The wellness industry has never been bigger—or louder. While many health tools can be helpful, the constant pressure to optimize every aspect of life can create more stress than benefit. Sometimes, the most powerful approach to better health is returning to the simple, evidence-based habits that have supported longevity for generations.

Let me ask you something, and I want you to answer honestly. When was the last time you ate a meal without thinking about its macros, slept without checking a score in the morning, or walked outside without wondering whether the air quality justified an indoor workout instead? If you had to pause to think about it, you are not alone, and I'd argue you're not doing anything wrong. The system around you was built to make that pause necessary.
The global wellness economy is now valued at more than $6 trillion and the biohacking segment alone—the wearables, the supplements, and the continuous glucose monitors worn by people who do not have diabetes—is projected to roughly double by the early 2030s. That is not a grassroots movement. It is an industry, and industries need you to believe the next product is the one that finally fixes you.
Here is my honest, slightly self-deprecating confession: I have fallen for some of this too. I have stood in my kitchen reading the ingredient list on a water filter pitcher as though I were defusing a bomb. I own supplements I never take, and devices that I barely use. I understand the pull, because I feel it.
But somewhere between the red light masks, the cold plunges, the mouth tape, the sleep scores, and the air purifiers in every room, I think we crossed a line from caring for our health into something else. Call it vigilance without end. Call it anxiety wearing the costume of self-care. When wellness requires a dashboard, multiple subscriptions, and a constant low hum of self-monitoring just to feel like you're doing it right, it has stopped being wellness. It has become a second, unpaid job, and the qualifications for that job change every six weeks depending on which influencer just discovered a new villain in your bloodstream. (You can probably tell that I despise fear-mongering!)

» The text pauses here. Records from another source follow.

(* ===== verification/UpdaterTheorems.v ===== *)
(** * Theorems on the deployment updater *)

From S2P Require Export Updater.

(** ** Lines *)

Lemma split_bytes_nonempty l sep : split_bytes l sep ≠ [].
Proof.
  destruct l as [|c l]; simpl; [done|]. destruct (bool_decide _); [done|].
  by destruct (split_bytes l sep).
Qed.

Lemma split_bytes_free l sep : Forall (λ w, sep ∉ w) (split_bytes l sep).
Proof.
  induction l as [|c l IH]; simpl; [repeat constructor; by intros ?%elem_of_nil|].
  case_bool_decide as Hc; [constructor; [by intros ?%elem_of_nil|done]|].
  destruct IH as [|w ws Hw IH].
  - repeat constructor. by intros ->%list_elem_of_singleton.
  - constructor; [|done]. intros [->|Hin]%elem_of_cons; done.
Qed.

Lemma split_join ls sep :
  ls ≠ [] → Forall (λ w, sep ∉ w) ls → split_bytes (join_bytes ls sep) sep = ls.
Proof.
  intros Hne Hf. induction Hf as [|w ls Hw Hf IH]; [done|].
  destruct ls as [|w' ls]; [by apply split_bytes_word|].
  change (join_bytes (w :: w' :: ls) sep) with (w ++ sep :: join_bytes (w' :: ls) sep).
  by rewrite split_bytes_app, IH.
Qed.

(** ** Trimming a string that starts and ends with a printable character *)

Definition plain (c : ascii) : bool := (33 <=? code c)%N && (code c <=? 126)%N.

Lemma leading_space_plain encs c l :
  forallb (λ e, match e with x :: _ => negb (plain x) | [] => false end) encs = true →
  plain c = true → leading_space encs (c :: l) = None.
Proof.
  intros He Hc. unfold leading_space. destruct (List.find _ encs) as [e|] eqn:Hf; [|done].
  apply List.find_some in Hf as [Hin Hp]. rewrite forallb_forall in He.
  specialize (He e Hin). destruct e as [|x e]; [done|]. simpl in Hp. to_prop. subst x.
  by rewrite Hc in He.
Qed.

Lemma trim_with_plain encs n c l :
  forallb (λ e, match e with x :: _ => negb (plain x) | [] => false end) encs = true →
  plain c = true → trim_with encs n (c :: l) = c :: l.
Proof. intros He Hc. destruct n; cbn [trim_with]; [done|]. by rewrite leading_space_plain. Qed.

Lemma trim_space_plain c m d k s :
  B s = c :: m → rev (B s) = d :: k → plain c = true → plain d = true → trim_space s = s.
Proof.
  intros Hs Hr Hc Hd. unfold trim_space, trim_left. rewrite Hs.
  rewrite trim_with_plain by done. rewrite <- Hs. unfold trim_right. rewrite Hr.
  rewrite trim_with_plain by done. by rewrite <- Hr, rev_involutive, S_B.
Qed.

(** ** Digests *)

Lemma digestPattern_shape d :
  digestPattern d = true →
  ∃ hex c k, B d = B digest_prefix ++ hex ∧ rev hex = c :: k ∧
             Forall (λ c, is_lower_hex c = true) hex ∧ is_lower_hex c = true.
Proof.
  unfold digestPattern, has_prefix. intros [Hp Hh]%andb_true_iff.
  apply has_prefix_b_spec in Hp as [hex Hd]. rewrite Hd, drop_app_length in Hh.
  apply andb_true_iff in Hh as [Hlen%Nat.eqb_eq Hall%forallb_Forall].
  destruct (rev hex) as [|c k] eqn:Hr.
  - apply (f_equal (@length _)) in Hr. rewrite length_rev in Hr. simpl in Hr. lia.
  - exists hex, c, k. split_and!; try done.
    assert (c ∈ hex) as Hc.
    { apply list_elem_of_In, in_rev. rewrite Hr. by left. }
    rewrite Forall_forall in Hall. by apply Hall.
Qed.

Lemma lower_hex_facts c :
  is_lower_hex c = true → plain c = true ∧ c ≠ newline ∧ c ∉ quotes.
Proof.
  intros H. assert (48 ≤ code c ≤ 102)%N as Hc.
  { unfold is_lower_hex, is_digit in H. apply orb_true_iff in H as [H|H];
      apply andb_true_iff in H as [H1%N.leb_le H2%N.leb_le]; lia. }
  split_and!.
  - unfold plain. apply andb_true_iff. rewrite !N.leb_le. lia.
  - intros ->. vm_compute in Hc. by destruct Hc.
  - unfold quotes. intros [->|[->|[]%elem_of_nil]%elem_of_cons]%elem_of_cons;
      vm_compute in Hc; by destruct Hc.
Qed.

Lemma drop_set_none set c l : c ∉ set → drop_set set (c :: l) = c :: l.
Proof. intros H. simpl. by rewrite bool_decide_false. Qed.

(** The line that [writeImage] writes is read back as the digest. *)
Lemma digest_line d :
  digestPattern d = true →
  is_image_line (B (image_key +:+ d)) = true ∧ image_of_line (B (image_key +:+ d)) = d ∧
  newline ∉ B (image_key +:+ d).
Proof.
  intros (hex & c & k & Hd & Hr & Hall & Hc)%digestPattern_shape.
  destruct (lower_hex_facts c Hc) as (Hplain & Hnl & Hq).
  assert (rev (B d) = c :: (k ++ rev (B digest_prefix))) as Hrd.
  { by rewrite Hd, rev_app_distr, Hr. }
  assert (trim_space (image_key +:+ d) = image_key +:+ d) as Ht.
  { eapply (trim_space_plain "N" _ c); [rewrite B_app; reflexivity| |done|done].
    rewrite B_app, rev_app_distr, Hrd. reflexivity. }
  assert (trim_space d = d) as Htd.
  { eapply (trim_space_plain "g" _ c); [rewrite Hd; reflexivity|exact Hrd|done|done]. }
  unfold is_image_line, image_of_line. rewrite S_B, Ht. split_and!.
  - apply has_prefix_app.
  - rewrite trim_prefix_app, Htd. unfold trim_set.
    assert (drop_set quotes (B d) = B d) as ->.
    { rewrite Hd. apply drop_set_none. by apply (bool_decide_eq_false_1 _). }
    rewrite Hrd, drop_set_none, <- Hrd, rev_involutive by done. apply S_B.
  - rewrite B_app, Hd, !elem_of_app. intros [H|[H|H]].
    + by apply (bool_decide_eq_true_2 _) in H; vm_compute in H.
    + by apply (bool_decide_eq_true_2 _) in H; vm_compute in H.
    + rewrite Forall_forall in Hall. by destruct (lower_hex_facts _ (Hall _ H)) as (_ & ? & _).
Qed.

(** ** The environment file *)

Lemma find_map_replace {A} (P : A → bool) (x : A) l :
  P x = true → existsb P l = true →
  List.find P (map (λ y, if P y then x else y) l) = Some x.
Proof.
  intros Hx. induction l as [|y l IH]; simpl; [done|].
  destruct (P y) eqn:Hy; simpl; [by rewrite Hx|]. rewrite Hy. apply IH.
Qed.

Lemma map_replace_none {A} (P : A → bool) (x : A) l :
  existsb P l = false → map (λ y, if P y then x else y) l = l ∧ List.find P l = None.
Proof.
  induction l as [|y l IH]; simpl; [done|]. intros [Hy H]%orb_false_iff. rewrite Hy.
  destruct (IH H) as [-> ->]. done.
Qed.

Lemma find_app_none {A} (P : A → bool) l k :
  List.find P l = None → List.find P (l ++ k) = List.find P k.
Proof. induction l as [|y l IH]; simpl; [done|]. by destruct (P y). Qed.

(** The lines of a file that do not set the image. *)
Definition settings (b : bytes) : list bytes :=
  List.filter (λ l, negb (is_image_line l)) (split_bytes b newline).

Lemma filter_replace {A} (P : A → bool) (x : A) l :
  P x = true →
  List.filter (λ y, negb (P y)) (map (λ y, if P y then x else y) l) =
    List.filter (λ y, negb (P y)) l.
Proof.
  intros Hx. induction l as [|y l IH]; simpl; [done|].
  destruct (P y) eqn:Hy; rewrite ?Hx, ?Hy; simpl; by rewrite IH.
Qed.

Lemma new_content_read b d :
  digestPattern d = true →
  readImage (Some (new_content b d)) = Some d ∧
  settings (new_content b d) = settings (replace_crlf b).
Proof.
  intros Hd. destruct (digest_line d Hd) as (Hi & Hr & Hn). unfold new_content.
  set (lines := split_bytes (replace_crlf b) newline).
  set (line := B (image_key +:+ d)) in *.
  set (ls := if existsb is_image_line lines then _ else _).
  assert (lines ≠ []) as Hne by apply split_bytes_nonempty.
  assert (Forall (λ w, newline ∉ w) (map (λ l, if is_image_line l then line else l) lines)) as Hfree.
  { apply List.Forall_map. eapply Forall_impl; [apply split_bytes_free|].
    intros w Hw. by destruct (is_image_line w). }
  assert (split_bytes (join_bytes ls newline) newline = ls) as Hs.
  { apply split_join; subst ls; destruct (existsb _ _).
    - by destruct lines.
    - by destruct lines.
    - done.
    - apply Forall_app. split; [done|]. by repeat constructor. }
  unfold readImage, settings. rewrite Hs. subst ls. destruct (existsb _ lines) eqn:He.
  - rewrite find_map_replace by done. simpl. rewrite Hr. split; [done|]. by apply filter_replace.
  - destruct (map_replace_none is_image_line line lines He) as [-> Hnone].
    rewrite find_app_none by done. simpl. rewrite Hi. simpl. rewrite Hr. split; [done|].
    rewrite List.filter_app. simpl. rewrite Hi. simpl. apply app_nil_r.
Qed.

(** Writing an image is read back: when [writeImage] succeeds, the image is
    an approved digest, [readImage] returns it, and every line of the file
    that does not set the image is kept, in order (up to the line ends that
    are normalised); when it fails, the file is unchanged. *)
Theorem writeImage_readImage ext image u ok u' :
  writeImage ext image u = (ok, u') →
  (ok = true → digestPattern image = true ∧ readImage (env_file u') = Some image ∧
     ∃ b b', env_file u = Some b ∧ env_file u' = Some b' ∧
             settings b' = settings (replace_crlf b)) ∧
  (ok = false → env_file u' = env_file u).
Proof.
  unfold writeImage. destruct (digestPattern image) eqn:Hd; simpl negb; cbv iota.
  - destruct (env_file u) as [b|] eqn:Hb; [|intros [= <- <-]; by rewrite Hb].
    destruct (write_ok ext (writes u)); intros [= <- <-]; simpl; [|done].
    destruct (new_content_read b image Hd) as [Hr Hs]. split; [|done].
    intros _. split; [done|]. split; [exact Hr|]. by exists b, (new_content b image).
  - by intros [= <- <-].
Qed.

I think this hits women over 50 particularly hard, and for a specific reason. This is the decade when your body genuinely is changing, often in ways that feel disorienting, and the wellness industry has learned exactly how to monetize that disorientation. Feeling foggy, tired, or different in your own skin is real. Too often, though, the answer being marketed to you isn’t "this is a normal, well-documented part of a hormonal transition," but rather "buy this $200 device and we'll measure exactly how broken you are." That's not protective. That's exploitative, and you deserve better than being treated as a permanent diagnostic project.

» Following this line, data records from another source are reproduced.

(* ===== verification/ReviewerTheorems.v ===== *)
(** * Theorems on the reviewer

    Which requests a review makes, what a verdict it returns satisfies, and
    which part of an answer the tolerant parser accepts. *)

From S2P Require Export Reviewer.

Section reviewer_theorems.
Context `{U : Unicode, UL : UrlLib, FL : FloatLib, RJ : ResponseJSON}.

(** ** Requests *)

(** The reviewed text and its description, the only untrusted parts. *)
Definition same_policy (i j : AIReviewRequest.t) : Prop :=
  AIReviewRequest.Criteria i = AIReviewRequest.Criteria j.

(** A review makes at most three requests, all to the configured endpoint
    with the configured key and model.  Each carries the reviewed text in the
    user message only: the system message is the same for every text reviewed
    under the same criteria.  A further request is made only after an answer
    with status 400, 404 or 422, and an accepted verdict ends the review. *)
Theorem review_requests rv do input r ws :
  review_trace rv do input = (r, ws) →
  length ws ≤ 3 ∧
  Forall (λ w, Wire.endpoint w = OpenAIReviewer.endpoint rv ∧ Wire.apiKey w = OpenAIReviewer.apiKey rv ∧
               Wire.model w = OpenAIReviewer.model rv ∧
               Wire.user w = (AIReviewRequest.Field input, AIReviewRequest.Content input,
                              AIReviewRequest.Sampled input, AIReviewRequest.Model input) ∧
               ∀ other, same_policy input other →
                 Wire.system w = Wire.system (wire_request rv other (Wire.response_mode w)
                                                (Wire.thinking_disabled w))) ws ∧
  (∀ n w, ws !! n = Some w → S n < length ws →
     ∃ status body, do n w = HttpResponse status body ∧ responseFormatFallbackStatus status = true) ∧
  (∀ n w, ws !! n = Some w → is_ok (reviewWithFormat do n w).1 = true →
     S n = length ws ∧ r = (reviewWithFormat do n w).1).
Proof.
  assert (∀ n w, falls_back (reviewWithFormat do n w) = true →
    is_ok (reviewWithFormat do n w).1 = false ∧
    ∃ status body, do n w = HttpResponse status body ∧ responseFormatFallbackStatus status = true) as Hfb.
  { intros n w H. unfold falls_back in H. apply andb_true_iff in H as [H1 H2]. to_prop. split; [done|].
    unfold reviewWithFormat, read_outcome in H2. destruct (do n w) as [| | |status body]; [done..|].
    by exists status, body. }
  assert (∀ mode quiet, let w := wire_request rv input mode quiet in
    Wire.endpoint w = OpenAIReviewer.endpoint rv ∧ Wire.apiKey w = OpenAIReviewer.apiKey rv ∧
    Wire.model w = OpenAIReviewer.model rv ∧
    Wire.user w = (AIReviewRequest.Field input, AIReviewRequest.Content input,
                   AIReviewRequest.Sampled input, AIReviewRequest.Model input) ∧
    ∀ other, same_policy input other →
      Wire.system w = Wire.system (wire_request rv other (Wire.response_mode w)
                                     (Wire.thinking_disabled w))) as Hw.
  { intros mode quiet. split_and!; try done. intros other H. unfold wire_request, Wire.system.
    by rewrite H. }
  unfold review_trace. destruct (_ || _) in |- *.
  { intros [= <- <-]. split_and!; [simpl; lia|constructor|by intros ? ? ?..]. }
  destruct (falls_back (reviewWithFormat do 0 _)) eqn:F0; cbn [negb];
    [destruct (falls_back (reviewWithFormat do 1 _)) eqn:F1; cbn [negb]|];
    intros [= <- <-]; (split; [simpl; lia|split; [by repeat constructor; apply Hw|split]]).
  all: try apply Hfb in F0 as [F0 F0']; try apply Hfb in F1 as [F1 F1'].
  all: intros [|[|[|n]]] w; simpl; intros [= <-]; try done; try lia.
  all: try congruence. all: by rewrite ?F0, ?F1.
Qed.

So let me say the unglamorous thing, the thing that doesn't sell a device. Research on the longest living populations have made an observation worth sitting with: those communities have no biohacking at all. Their lifestyle is the intervention. Community, purpose, daily movement, real food, and enough sleep, done consistently, for decades, without a sensor in sight.
That is genuinely the whole protocol, and I say this as someone with three medical degrees. Sleep enough. Eat real food, mostly plants, without needing a scoring app to tell you it was a good meal. Move your body most days, in a way you don't dread. And when you need medication, whether that's a statin, a thyroid prescription, or hormone therapy, take it, because medicine when it's appropriate is not a failure of wellness. It is wellness.
You do not need to detoxify your water, your skin, and your air on the same Tuesday to be a person who takes her health seriously. You need the basics, done consistently, and the confidence to ignore whoever is selling the next miracle. That confidence, not another gadget, is the actual upgrade.